Two Charged with Illegally Smuggling Live Whitetail Deer into Mississippi


Hattiesburg, Miss. – Edward L. Donaldson Jr., 75, and John Jared Oertling, 42, both residents of Pearl River, St. Tammany Parish, Louisiana, were charged in a Criminal Information with conspiracy to violate the Lacey Act for importing live white-tailed deer into Mississippi, announced Acting U.S. Attorney Harold Brittain and Special Agent in Charge Luis Santiago of the U.S. Fish and Wildlife Service, Office of Law Enforcement.

Mississippi law makes it unlawful to import live white-tailed deer into the State of Mississippi and authorizes the Mississippi Department of Wildlife, Fisheries and Parks Commission with the responsibility of establishing regulations governing the importation of white-tailed deer with the emphasis on preventing the introduction of disease.
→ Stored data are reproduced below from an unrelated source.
Lemma get_allocated_past (rb : RingBuffer T) o n : wf rb → o <= capacity rb → rlen rb < o → get_allocated o n rb = (Ok [], rb).
Proof.
  intros Hwf Ho Hlt. apply wp_run. unfold get_allocated, allocated_at. wp_steps. rewrite get_idx_ok by done.
  cbn [mbind outcome_bind]. rewrite (proj2 (Nat.ltb_lt _ _) Hlt). wp_steps.
  unfold wp, with_slice, slice, splice. cbn. by destruct rb.
Qed.
Lemma read_past (rb : RingBuffer T) o data :
  wf rb → o <= capacity rb → rlen rb < o → read_allocated o data rb = (Ok (0, data), rb).
Proof.
  intros Hwf Ho Hlt. apply wp_run. unfold read_allocated. wp_step. wp_call (get_allocated_past rb o (length data) Hwf Ho Hlt).
  cbn [length]. wp_steps. destruct Hwf as (Hc & Hl & Hr). rewrite (nadd_small _ _ (capacity rb)) by (done || lia). wp_steps.
  rewrite Nat.add_0_r, drop_0. by wp_call (get_allocated_past rb o (length data) (conj Hc (conj Hl Hr)) Ho Hlt).
Qed.
Lemma ring_exec_refines rb o :
  wf rb → in_buffer (capacity rb) o →
  let '(a, rb') := ring_exec o rb in
  holds rb rb' (queue_exec (capacity rb) o (contents rb)).2 ∧ a = (queue_exec (capacity rb) o (contents rb)).1.
Proof.
  intros Hwf Hin. pose proof (contents_length rb Hwf) as Hlen. pose proof Hwf as (_ & Hl & _).
  destruct o; cbn [ring_exec queue_exec]; unfold observe; rewrite ?Hlen.
  - destruct (Nat.eqb_spec (rlen rb) (capacity rb)).
    + rewrite (enqueue_one_refused rb x Hwf) by (unfold free; lia). done.
    + destruct (enqueue_one_spec rb x Hwf) as (rb' & -> & Hh); [unfold free; lia|done].
  - destruct (contents rb) as [|x q] eqn:Hq.
    + assert (dequeue_one id rb = (Err IsEmpty, rb)) as ->; [|done].
      apply wp_run. unfold dequeue_one. wp_step. by wp_call (dequeue_one_empty (E := Empty_set) rb (λ x : T, (inl x, id x))).
    + destruct (dequeue_one_spec rb id x q Hwf Hq) as (rb' & -> & Hh). done.
  - destruct (enqueue_slice_spec rb data Hwf) as (rb' & -> & Hh). done.
  - destruct (dequeue_slice_spec rb data Hwf) as (rb' & -> & Hh). done.
  - destruct (Nat.le_gt_cases offset (rlen rb)) as [Ho|Ho].
    + rewrite read_allocated_spec by done. done.
    + rewrite read_past by done. replace (min _ (rlen rb - offset)) with 0 by lia. done.
  - destruct (Nat.leb_spec count (rlen rb)) as [Hc|Hc].
    + destruct (dequeue_allocated_spec rb count Hwf Hc) as (rb' & -> & Hh). done.
    + assert (dequeue_allocated count rb = (Panic, rb)) as ->; [|done]. apply wp_run. unfold dequeue_allocated, len. wp_steps.
      by rewrite (proj2 (Nat.leb_gt _ _) Hc).
  - split; [|done]. split_and!; [|done|done]. destruct Hwf as (? & ? & ?). split_and!; [done|cbn; lia|by right].
Qed.
Lemma ring_run_refines os : ∀ rb,
  wf rb → Forall (in_buffer (capacity rb)) os →
  let '(answers, rb') := ring_run os rb in queue_run (capacity rb) os (contents rb) = (answers, contents rb') ∧ wf rb'.
Proof.
  induction os as [|o os IH]; intros rb Hwf Hin; [done|]. apply Forall_cons in Hin as [Ho Hin]. cbn.
  pose proof (ring_exec_refines rb o Hwf Ho) as Hstep. destruct (ring_exec o rb) as [a rb1].
  destruct Hstep as [(Hwf1 & Hc1 & Hq1) ->]. destruct (queue_exec (capacity rb) o (contents rb)) as [a q]. cbn in *. subst q.
  specialize (IH rb1 Hwf1 ltac:(by rewrite Hc1)). destruct (ring_run os rb1) as [answers rb']. destruct IH as [IH ?].
  rewrite Hc1 in IH. by rewrite IH.
Qed.
End ring_trace.

(** C32: the ring buffer refines a bounded first-in first-out queue. Any
    sequence of calls on a new buffer gets exactly the answers the queue gives,
    and the buffer then holds exactly the queue's elements. *)
Theorem ring_refines_queue {T} (storage : list T) (os : list ring_op) :
  (Z.of_nat (length storage) <= isize_max)%Z → Forall (in_buffer (length storage)) os →
  let '(answers, rb) := ring_run os (Ring.new storage) in
  queue_run (length storage) os [] = (answers, contents rb).
Proof.
  intros Hc Hin. assert (wf (Ring.new storage)) as Hwf by (split_and!; [done|cbn; lia|by right]).
  pose proof (ring_run_refines os (Ring.new storage) Hwf Hin) as H.
  destruct (ring_run os (Ring.new storage)) as [answers rb]. apply H.
Qed.
Lemma ring_refines_queue_witness :
  (ring_run [EnqueueSlice [1;2;3;4]; DequeueSlice [0;0;0]; EnqueueSlice [5;6;7]; DequeueOne; ReadAllocated 1 [0;0;0;0;0]]
    (Ring.new [0;0;0;0;0])).1 =
  (queue_run 5 [EnqueueSlice [1;2;3;4]; DequeueSlice [0;0;0]; EnqueueSlice [5;6;7]; DequeueOne; ReadAllocated 1 [0;0;0;0;0]] []).1.
Proof.
  pose proof (ring_refines_queue [0;0;0;0;0]
    [EnqueueSlice [1;2;3;4]; DequeueSlice [0;0;0]; EnqueueSlice [5;6;7]; DequeueOne; ReadAllocated 1 [0;0;0;0;0]]) as H.
  destruct (ring_run _ _) as [answers rb]. cbn [fst length] in *. rewrite H; [done|by vm_compute|].
  repeat constructor; cbn; lia.
Defined.

(** ** The packet buffer is a queue of packets *)

Section packet_trace.
Context {H B : Type}.

(** Calls: enqueue a packet of known size, or of at most [max] octets as a
    callback writes it, dequeue it, look at it, or hand it to a consumer that
    takes it or leaves it. *)
Inductive packet_op :=
| Put (h : H) (data : list B) | PutWith (max : nat) (h : H) (data : list B)
| Get | Look | Consume (accept : bool) | Drain.
Inductive packet_answer := Accepted | Denied | Packet (h : H) (data : list B) | Consumed (h : H) (data : list B) | Done | Crashed.
Definition overwrite (data l : list B) : list B := if length l =? length data then data else l.
Definition writer (data l : list B) : nat * list B :=
  if length data <=? length l then (length data, data ++ drop (length data) l) else (0, l).
Definition consumer (accept : bool) (h : H) (b : list B) : ((H * list B) + (H * list B)) * H * list B :=
  (if accept then inl (h, b) else inr (h, b), h, b).
Definition packet_exec (o : packet_op) (pb : PacketBuffer H B) : packet_answer * PacketBuffer H B :=
  match o with
  | Put h data =>
    let '(r, pb') := enqueue (length data) h (overwrite data) pb in
    (match r with Ok _ => Accepted | Err _ => Denied | Panic => Crashed end, pb')
  | PutWith max h data =>
    let '(r, pb') := enqueue_with_infallible max h (writer data) pb in
    (match r with Ok _ => Accepted | Err _ => Denied | Panic => Crashed end, pb')
  | Get => let '(r, pb') := dequeue pb in
    (match r with Ok (h, b) => Packet h b | Err _ => Denied | Panic => Crashed end, pb')
  | Look => let '(r, pb') := peek pb in
    (match r with Ok (h, b) => Packet h b | Err _ => Denied | Panic => Crashed end, pb')
  | Consume accept => let '(r, pb') := dequeue_with (consumer accept) pb in
    (match r with Ok (inl (h, b) | inr (h, b)) => Consumed h b | Err _ => Denied | Panic => Crashed end, pb')
  | Drain => let '(r, pb') := reset (E := Empty_set) pb in
    (match r with Panic => Crashed | _ => Done end, pb')
  end.
Fixpoint packet_run (os : list packet_op) (pb : PacketBuffer H B) : list packet_answer * PacketBuffer H B :=
  match os with
  | [] => ([], pb)
  | o :: os => let '(a, pb) := packet_exec o pb in let '(answers, pb) := packet_run os pb in (a :: answers, pb)
  end.
(** The specification: a queue that may refuse a packet for lack of room. *)
Inductive fifo : packet_op → list (H * list B) → packet_answer → list (H * list B) → Prop :=
| fifo_put h data q : fifo (Put h data) q Accepted (q ++ [(h, data)])
| fifo_refuse h data q : fifo (Put h data) q Denied q
| fifo_put_with max h data q : fifo (PutWith max h data) q Accepted (q ++ [(h, data)])
| fifo_refuse_with max h data q : fifo (PutWith max h data) q Denied q
| fifo_get h data q : fifo Get ((h, data) :: q) (Packet h data) q
| fifo_get_none : fifo Get [] Denied []
| fifo_look h data q : fifo Look ((h, data) :: q) (Packet h data) ((h, data) :: q)
| fifo_look_none : fifo Look [] Denied []
| fifo_take h data q : fifo (Consume true) ((h, data) :: q) (Consumed h data) q
| fifo_leave h data q : fifo (Consume false) ((h, data) :: q) (Consumed h data) ((h, data) :: q)
| fifo_consume_none b : fifo (Consume b) [] Denied []
| fifo_drain q : fifo Drain q Done [].
Inductive fifo_run : list packet_op → list (H * list B) → list packet_answer → list (H * list B) → Prop :=
| fifo_nil q : fifo_run [] q [] q
| fifo_cons o os q a q' answers q'' :
    fifo o q a q' → fifo_run os q' answers q'' → fifo_run (o :: os) q (a :: answers) q''.

(** A callback writes no more than it said, and its packet does not need padding
    when one description slot is left. *)
Definition careful (o : packet_op) (pb : PacketBuffer H B) : Prop :=
  match o with PutWith max _ data => length data <= max ∧ ¬ last_padded pb max | _ => True end.
Fixpoint careful_run (os : list packet_op) (pb : PacketBuffer H B) : Prop :=
  match os with [] => True | o :: os => careful o pb ∧ careful_run os (packet_exec o pb).2 end.

Lemma writer_fills data : fills (writer data).
Proof.
  intros l. unfold writer. destruct (Nat.leb_spec (length data) (length l)); cbn; [|lia]. rewrite length_app, length_drop. lia.
Qed.
Lemma overwrite_length data l : length (overwrite data l) = length l.
Proof. unfold overwrite. by destruct (Nat.eqb_spec (length l) (length data)). Qed.
Lemma packet_exec_fifo o pb :
  pb_wf pb → careful o pb → let '(a, pb') := packet_exec o pb in ∃ q, pb_holds pb pb' q ∧ fifo o (packets pb) a q.
Proof.
  intros Hwf Hcare. destruct o as [h data|max h data| | |accept|]; cbn [packet_exec].
  - pose proof (enqueue_spec pb (length data) h (overwrite data) Hwf (overwrite_length data)) as Hp.
    destruct (enqueue (length data) h (overwrite data) pb) as [[xs|[]|] pb']; cbn [fst snd enqueue_post] in Hp; [| |done].
    + destruct Hp as (Hxs & [l ->] & Hh). exists (packets pb ++ [(h, data)]). split; [|constructor].
      rewrite overwrite_length in Hxs. unfold overwrite in Hh. by rewrite (proj2 (Nat.eqb_eq _ _) Hxs) in Hh.
    + destruct Hp as [Hh _]. exists (packets pb). split; [done|]. constructor.
  - destruct Hcare as [Hlen Hnot]. pose proof (enqueue_with_infallible_spec pb max h (writer data) Hwf (writer_fills data)) as Hp.
    destruct (enqueue_with_infallible max h (writer data) pb) as [[n|[]|] pb']; cbn [fst snd infallible_post] in Hp; [| |done].
    + destruct Hp as (_ & l & Hl & -> & Hh). exists (packets pb ++ [(h, data)]). split; [|constructor].
      unfold writer in Hh. rewrite Hl, (proj2 (Nat.leb_le _ _) Hlen) in Hh. cbn [fst snd] in Hh. by rewrite take_app_length in Hh.
    + exists (packets pb). split; [|constructor]. destruct Hp as [[-> _]|Hk]; [done|]. by destruct (Hnot (lk_last _ _ _ _ Hk)).
  - pose proof (dequeue_spec pb Hwf) as Hp. unfold pop_post in Hp. destruct (dequeue pb) as [r pb']. cbn [fst snd] in Hp.
    destruct (packets pb) as [|[h b] q]; destruct Hp as [-> Hh]; (eexists; split; [exact Hh|constructor]).
  - pose proof (peek_spec pb Hwf) as [Hh Hp]. destruct (peek pb) as [r pb']. cbn [fst snd] in *. subst r.
    exists (packets pb). split; [done|]. destruct (packets pb) as [|[h b] q]; constructor.
  - pose proof (dequeue_with_spec pb (consumer accept) Hwf (λ h b, eq_refl)) as Hp. unfold dequeue_with_post in Hp.
    destruct (dequeue_with (consumer accept) pb) as [r pb']. cbn [fst snd] in Hp.
    destruct (packets pb) as [|[h b] q]; [destruct Hp as [-> Hh]; eexists; split; [exact Hh|constructor]|].
    unfold consumer in Hp. destruct accept, Hp as [-> Hh]; (eexists; split; [exact Hh|constructor]).
  - cbn. exists []. split; [|constructor]. destruct Hwf as (Hwm & Hwp & _). split_and!; [|done..].
    split_and!; cbn; [..|done]; split_and!; [apply Hwm|cbn; lia|by right|apply Hwp|cbn; lia|by right].
Qed.
Lemma packet_run_fifo os : ∀ pb,
  pb_wf pb → careful_run os pb → let '(answers, pb') := packet_run os pb in
  fifo_run os (packets pb) answers (packets pb') ∧ pb_wf pb'.
Proof.
  induction os as [|o os IH]; intros pb Hwf Hcare; [by split; [constructor|]|]. cbn. destruct Hcare as [Hc Hcare].
  pose proof (packet_exec_fifo o pb Hwf Hc) as Hstep. destruct (packet_exec o pb) as [a pb1].
  destruct Hstep as (q & (Hwf1 & _ & _ & <-) & Hf). specialize (IH pb1 Hwf1 Hcare).
  destruct (packet_run os pb1) as [answers pb']. destruct IH as [IH ?]. split; [by econstructor|done].
Qed.
Lemma packet_put_room h data pb :
  pb_wf pb → payload_bytes_count pb = 0 → length data <= payload_capacity pb → free (metadata_ring pb) <> 0 →
  (packet_exec (Put h data) pb).1 = Accepted.
Proof.
  intros Hwf Hz Hlen Hfree. cbn [packet_exec].
  pose proof (enqueue_spec pb (length data) h (overwrite data) Hwf (overwrite_length data)) as Hp.
  destruct (enqueue (length data) h (overwrite data) pb) as [[xs|[]|] pb']; cbn [fst snd enqueue_post] in Hp; [done| |done].
  destruct Hp as [_ Hr]. destruct (Hr Hz); [lia|done].
Qed.
Lemma new_pb_wf (metas : list (PacketMetadata H)) (bytes : list B) :
  (Z.of_nat (length metas) <= isize_max)%Z → (Z.of_nat (length bytes) <= isize_max)%Z → pb_wf (Packets.new metas bytes).
Proof. intros. split_and!; [..|done]; (split_and!; [done|cbn; lia|by right]). Qed.
End packet_trace.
The Commission established a regulation that mirrors the state statute, prohibiting the importation of live white- tailed deer into the State of Mississippi. The Lacey Act makes it unlawful for any person to import, export, transport, sell, receive, acquire or purchase wildlife that were taken, possessed, transported or sold in violation of any law or regulation of any state.

According to the Criminal Information, from February of 2010 through November of 2012, Edward L. Donaldson Jr., and John Jared Oertling did knowing and willfully conspire to transport live white-tailed deer in interstate commerce in violation of state and federal laws. Donaldson Jr. and Oertling manage a 1,031-acre high fenced enclosure in Forrest County, Mississippi known as Turkey Trott Ranch. Jill Marie Donaldson, wife of Oertling and daughter of Donaldson is the owner of Turkey Trott Ranch.

The Information also alleges that it was part of the conspiracy that the defendants would unlawfully smuggle the live white-tailed deer into Mississippi for the purpose of breeding and killing trophy white-tailed buck deer. Donaldson Jr. and Oertling learned in 2012 that the live white-tailed deer purchased and imported from Pennsylvania to Turkey Trott Ranch in Forrest County, Mississippi came from a herd of captive white-tailed deer in PA that tested positive for Chronic Wasting Disease (CWD).

Chronic Wasting Disease (CWD) is the chief threat to deer and elk populations in North America. The disease, which ultimately ends in death of infected animals, is a transmissible neurological disease that produces small lesions in the brain of deer and elk and is characterized by loss of body condition and behavioral abnormalities.

“This case demonstrates our continuing commitment, together with our federal and state law enforcement partners, to investigate and prosecute those who choose to violate the federal Lacey Act by illegally importing white-tailed deer into our state,” said Acting U.S. Attorney Brittain.

U.S. Fish and Wildlife Service Special Agent in Charge Luis Santiago stated “We take our mission working with the Mississippi Department of Wildlife, Fisheries, and Parks and the citizens of Mississippi in conserving, protecting, and enhancing fish, wildlife, plants and their habitats very seriously. The U.S. Fish and Wildlife Service, Office of Law Enforcement considers the potential spread of disease caused by the illegal commercialization of wildlife resources a high priority, and we will continue to work closely with our State partners to assist them in these important investigations.”

This case was investigated by the U.S. Fish and Wildlife Service, Office of Law Enforcement, U.S. Department of Agriculture – Office of the Inspector General, and the Mississippi Department of Wildlife, Fisheries, and Parks. It is being prosecuted by Criminal Division Chief Darren J. LaMarca.